La risposta di Kennedy fu immediata …

«Con l’ordine di una quarantena navale sull’isola  e – in Florida e Stati limitrofi – con uno spiegamento da apocalisse. Alle minacce di attacco il presidente Usa rispondeva dichiarando che le sue forze armate avrebbero impedito a qualsiasi flotta di avvicinarsi all’isola. Nelle capitali di mezzo mondo, ma anche in Vaticano – mi riferisco alla Segreteria di Stato dove si era bene informati, non tanto ai tantissimi Padri Conciliari ai quali tutto pareva possibile, ma non imminente –  ci si preoccupò non poco…».

Poi  il 22 ottobre, Kennedy rese operativo il blocco navale attorno all’isola, riservandosi l’uso della forza contro le navi sovietiche che avessero scelto di forzarlo. Pareva davvero che mancassero 5 minuti a mezzanotte…

«Il giorno dopo, nel pomeriggio del 23 ottobre, la flotta sovietica era in acque cubane, in posizione d’attacco. Qualcuno ipotizzava una sceneggiata, ritenendo vero scopo dei sovietici il ritiro degli Alleati da Berlino. O una mossa tattica per mettere alla prova Kennedy e permettere a Kruscev di mostrare la propria forza a tutto l’Occidente. Forse. Ma l’ultimatum  del presidente Usa prefigurava scenari drammatici All’Urss vennero date 24 ore per ritirarsi. Unica alternativa guerra immediata.  Con armi atomiche.  

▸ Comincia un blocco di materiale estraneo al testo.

(* ===== verification/X86UnwindRegs.v ===== *)
(** The x86_64 unwind registers ([src/x86_64/unwindregs.rs]). *)

From stdpp Require Import vector fin.
From S2P Require Import Prelude.

Inductive Reg : Type :=
| RAX | RDX | RCX | RBX | RSI | RDI | RBP | RSP
| R8 | R9 | R10 | R11 | R12 | R13 | R14 | R15.

#[export] Instance Reg_eq_dec : EqDecision Reg.
Proof. solve_decision. Defined.

(** [reg as usize]: an index into [\[u64; 16\]]. *)
Definition reg_index (r : Reg) : fin 16 :=
  match r with
  | RAX => 0%fin | RDX => 1%fin | RCX => 2%fin | RBX => 3%fin
  | RSI => 4%fin | RDI => 5%fin | RBP => 6%fin | RSP => 7%fin
  | R8 => 8%fin | R9 => 9%fin | R10 => 10%fin | R11 => FS 10%fin
  | R12 => FS (FS 10%fin) | R13 => FS (FS (FS 10%fin))
  | R14 => FS (FS (FS (FS 10%fin))) | R15 => FS (FS (FS (FS (FS 10%fin))))
  end.

#[export] Instance reg_index_inj : Inj (=) (=) reg_index.
Proof. intros [] []; vm_compute; congruence. Qed.

Record UnwindRegsX86_64 : Type := mk_regs { ip : Z; regs : vec Z 16 }.

Definition get (self : UnwindRegsX86_64) (reg : Reg) : Z :=
  regs self !!! reg_index reg.
Definition set (self : UnwindRegsX86_64) (reg : Reg) (value : Z) : UnwindRegsX86_64 :=
  mk_regs (ip self) (vinsert (reg_index reg) value (regs self)).
Definition set_ip (self : UnwindRegsX86_64) (v : Z) : UnwindRegsX86_64 :=
  mk_regs v (regs self).
Definition sp (self : UnwindRegsX86_64) : Z := get self RSP.
Definition set_sp (self : UnwindRegsX86_64) (v : Z) : UnwindRegsX86_64 := set self RSP v.
Definition bp (self : UnwindRegsX86_64) : Z := get self RBP.
Definition set_bp (self : UnwindRegsX86_64) (v : Z) : UnwindRegsX86_64 := set self RBP v.

Definition new (ip sp bp : Z) : UnwindRegsX86_64 :=
  set_bp (set_sp (mk_regs ip (vreplicate 16 0)) sp) bp.

(** Every register holds a [u64]. *)
Definition wf_regs (r : UnwindRegsX86_64) : Prop :=
  is_u64 (ip r) ∧ ∀ reg, is_u64 (get r reg).

Lemma get_set r reg reg' v :
  get (set r reg v) reg' = if decide (reg = reg') then v else get r reg'.
Proof.
  unfold get, set; simpl. case_decide as Heq; [subst; apply vlookup_insert|].
  apply vlookup_insert_ne. by intros ?%(inj reg_index).
Qed.
Lemma get_set_eq r reg v : get (set r reg v) reg = v.
Proof. rewrite get_set. by rewrite decide_True. Qed.
Lemma get_set_ne r reg reg' v : reg ≠ reg' → get (set r reg v) reg' = get r reg'.
Proof. intros. rewrite get_set. by rewrite decide_False. Qed.
Lemma ip_set r reg v : ip (set r reg v) = ip r.
Proof. done. Qed.
Lemma get_set_ip r v reg : get (set_ip r v) reg = get r reg.
Proof. done. Qed.

(** Two register files are equal when the instruction pointer and every register
    agree. *)
Lemma regs_ext r r' : ip r = ip r' → (∀ reg, get r reg = get r' reg) → r = r'.
Proof.
  destruct r as [i v], r' as [i' v']; simpl. intros -> Hget. f_equal.
  apply vec_eq. intros k.
  assert (∃ reg, reg_index reg = k) as [reg <-]; [|apply Hget].
  clear. repeat (inv_fin k; [by (exists RAX + exists RDX + exists RCX + exists RBX
    + exists RSI + exists RDI + exists RBP + exists RSP + exists R8 + exists R9
    + exists R10 + exists R11 + exists R12 + exists R13 + exists R14 + exists R15)|intros k]).
  inv_fin k.
Qed.

Lemma wf_set r reg v : wf_regs r → is_u64 v → wf_regs (set r reg v).
Proof.
  intros [Hip Hr] Hv. split; [done|]. intros reg'. rewrite get_set. by case_decide.
Qed.
Lemma wf_set_ip r v : wf_regs r → is_u64 v → wf_regs (set_ip r v).
Proof. intros [Hip Hr] Hv. by split. Qed.
Lemma wf_new i s b : is_u64 i → is_u64 s → is_u64 b → wf_regs (new i s b).
Proof.
  intros Hi Hs Hb. unfold new, set_bp, set_sp. do 2 (apply wf_set; [|done]).
  split; [done|]. intros reg. unfold get; cbn [regs]. rewrite vlookup_replicate. range.
Qed.

Create HintDb x86wf.
#[export] Hint Resolve wf_set wf_set_ip wf_new : x86wf.
Create Rewrite HintDb x86regs.
#[export] Hint Rewrite get_set_eq ip_set get_set_ip : x86regs.
#[export] Hint Rewrite get_set_ne using done : x86regs.

(** Computes the registers of an updated file. *)
Ltac simpl_regs :=
  unfold sp, bp, set_sp, set_bp in *; cbn [ip set_ip] in *; autorewrite with x86regs in *.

E in Vaticano? Cosa accadeva in quelle ore?

«La verità è che negli stessi giorni, appunto i primi del Concilio, entrò in azione la diplomazia vaticana.  Giovanni XXIII ci mise del suo, anche se la storiografia riconosce ma non enfatizza certo il suo contributo. Insieme a don Ettore Malnati tento una sintesi dei fatti in un capitolo del mio ultimo libro».  

Fu lui a convincere Krusciov? Come si mosse la diplomazia vaticana diretta dal Sostituto monsignor dell’Acqua?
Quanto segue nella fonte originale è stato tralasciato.